(* ===== verification/SyncStore.v ===== *)
(** * Sync profiles and runs

    Models [internal/syncprofile/validate.go], [internal/domain/sync_profile.go],
    [internal/data/sync_profile_store.go] and [sync_alert.go].  The ids the
    database draws are represented by the numerals of a sequence; profile names
    are ordered by their bytes.  A text that is no UUID matches no row, where
    the database answers an error: both are errors of the call. *)
From S2P Require Import Prelude GoStr Exchange Accounts Lights World PortalStore.
#[global] Open Scope Z_scope.

(** ** validate.go *)
Definition MaxFirmwareIndicesPerCycle : Z := 30.
Fixpoint validate_ranges (i : Z) (ranges : list (Z * Z)) : res err unit :=
  match ranges with
  | [] => Ok tt
  | rg :: ranges =>
      if rg.1 >? rg.2 then
        Fail (Errorf "index_ranges[%d]: start %d > end %d" [AInt i; AInt rg.1; AInt rg.2])
      else if (rg.1 <? 0) || (rg.2 >? 4096) then Fail (Errorf "index_ranges[%d]: out of bounds" [AInt i])
      else validate_ranges (i + 1) ranges
  end.
Definition ValidateIndexRanges (ranges : list (Z * Z)) : res err unit :=
  if (length ranges =? 0)%nat then Fail (Errorf "index_ranges required" []) else validate_ranges 0 ranges.
Definition ExpectedIndexCount (ranges : list (Z * Z)) : Z :=
  foldl (fun n rg => n + (rg.2 - rg.1 + 1)) 0 ranges.
(** Go's integer division rounds towards zero. *)
Definition PullChunkCount (ranges : list (Z * Z)) : Z :=
  foldl (fun total rg => total + Z.quot (rg.2 - rg.1 + 1 + MaxFirmwareIndicesPerCycle - 1)
                                   MaxFirmwareIndicesPerCycle) 0 ranges.
Definition FlattenIndices (ranges : list (Z * Z)) : list Z :=
  mjoin (map (fun rg => seqZ rg.1 (rg.2 - rg.1 + 1)) ranges).
(* ===== verification/Admin.v ===== *)
(** * Administration

    Models [internal/admin/]: who may do what to whom ([authz.go]), the
    accounts ([handlers.go]), mail ([transactional.go], [email_handlers.go]),
    the two ways back into an account ([password_reset.go],
    [temporary_password.go]), the sync profiles and the routes. *)
From S2P Require Import Prelude GoStr Json Exchange Scenario Accounts Lights Mac World Mail AuditStore Crypto PortalStore.
From S2P Require Import Inventory LegacyStore AccountStore Http Newsletter Portal ScenarioApi LightNames Orders SyncStore GatewayApi.
From S2P Require Import Middleware Identity.
#[global] Open Scope Z_scope.

(** ** authz.go *)
Definition errForbidden : err := Sentinel "forbidden".
Definition errNotFound : err := Sentinel "not found".
Definition errSelfAction : err := Sentinel "self action".
Definition errLastAdmin : err := Sentinel "last admin".
Definition errInvalidRole : err := Sentinel "invalid role".
Inductive AdminAction := ActionUpdateRole | ActionUpdateLinks | ActionForbid | ActionUnforbid | ActionDelete.
Definition isPrivilegedRole (role : string) : bool :=
  seqb role RoleAdminGlobal || seqb role RoleAdminLocal || seqb role RoleSupport.
Definition isLocalManageableRole (role : string) : bool := seqb role RoleUser || seqb role RoleGuestLocal.
Definition callerOwnsTarget (caller target : User) : bool :=
  match U_LinkedMachineID caller, U_LinkedMachineID target with
  | Some a, Some b => a =? b
  | _, _ => false
  end.
Class AdminUserStore := { user_by_id : Z -> MW (option User); count_admin_global : MW Z }.
#[export] Instance admin_user_store : AdminUserStore :=
  {| user_by_id := UserStore.GetUserByID; count_admin_global := UserStore.CountAdminGlobal |}.
Definition AuthorizeAdminTarget `{AdminUserStore} (caller : User) (targetUserID : Z) (action : AdminAction)
    (newRole : string) : MW User :=
  found ← user_by_id targetUserID;
  target ← lift (ok_or found errNotFound);
  if seqb (U_Role caller) RoleAdminGlobal then
    _ ← (match action with
         | ActionDelete =>
             _ ← guard_err (U_ID caller =? U_ID target) errSelfAction;
             if seqb (U_Role target) RoleAdminGlobal then
               count ← count_admin_global; guard_err (count <=? 1) errLastAdmin
             else mret tt
         | ActionForbid | ActionUnforbid => guard_err (U_ID caller =? U_ID target) errSelfAction
         | ActionUpdateRole | ActionUpdateLinks => mret tt
         end);
    mret target
  else if seqb (U_Role caller) RoleAdminLocal then
    _ ← guard_err (negb (callerOwnsTarget caller target)) errForbidden;
    _ ← guard_err (isPrivilegedRole (U_Role target)) errForbidden;
    _ ← (match action with
         | ActionUpdateRole => guard_err (negb (isLocalManageableRole newRole)) errInvalidRole
         | _ => guard_err (negb (isLocalManageableRole (U_Role target))) errForbidden
         end);
    mret target
  else throw errForbidden.
Definition internal_error : Resp := http_Error "Internal Server Error" 500.
Definition writeAuthzError (e : err) : Resp :=
  if errors_Is e errNotFound then http_Error "User not found" 404
  else if errors_Is e errSelfAction then http_Error "Forbidden: cannot perform this action on your own account" 403
  else if errors_Is e errLastAdmin then http_Error "Conflict: cannot remove the last global admin" 409
  else if errors_Is e errInvalidRole then http_Error "Forbidden: invalid role for local admin" 403
  else if errors_Is e errForbidden then http_Error "Forbidden: Insufficient Permissions" 403
  else internal_error.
____
[WORK ITEM]: Go through the records above and copy every line with the word "profiles".

[SOLUTION TO THIS PROBLEM]:
(** * Sync profiles and runs
    [temporary_password.go]), the sync profiles and the routes. *)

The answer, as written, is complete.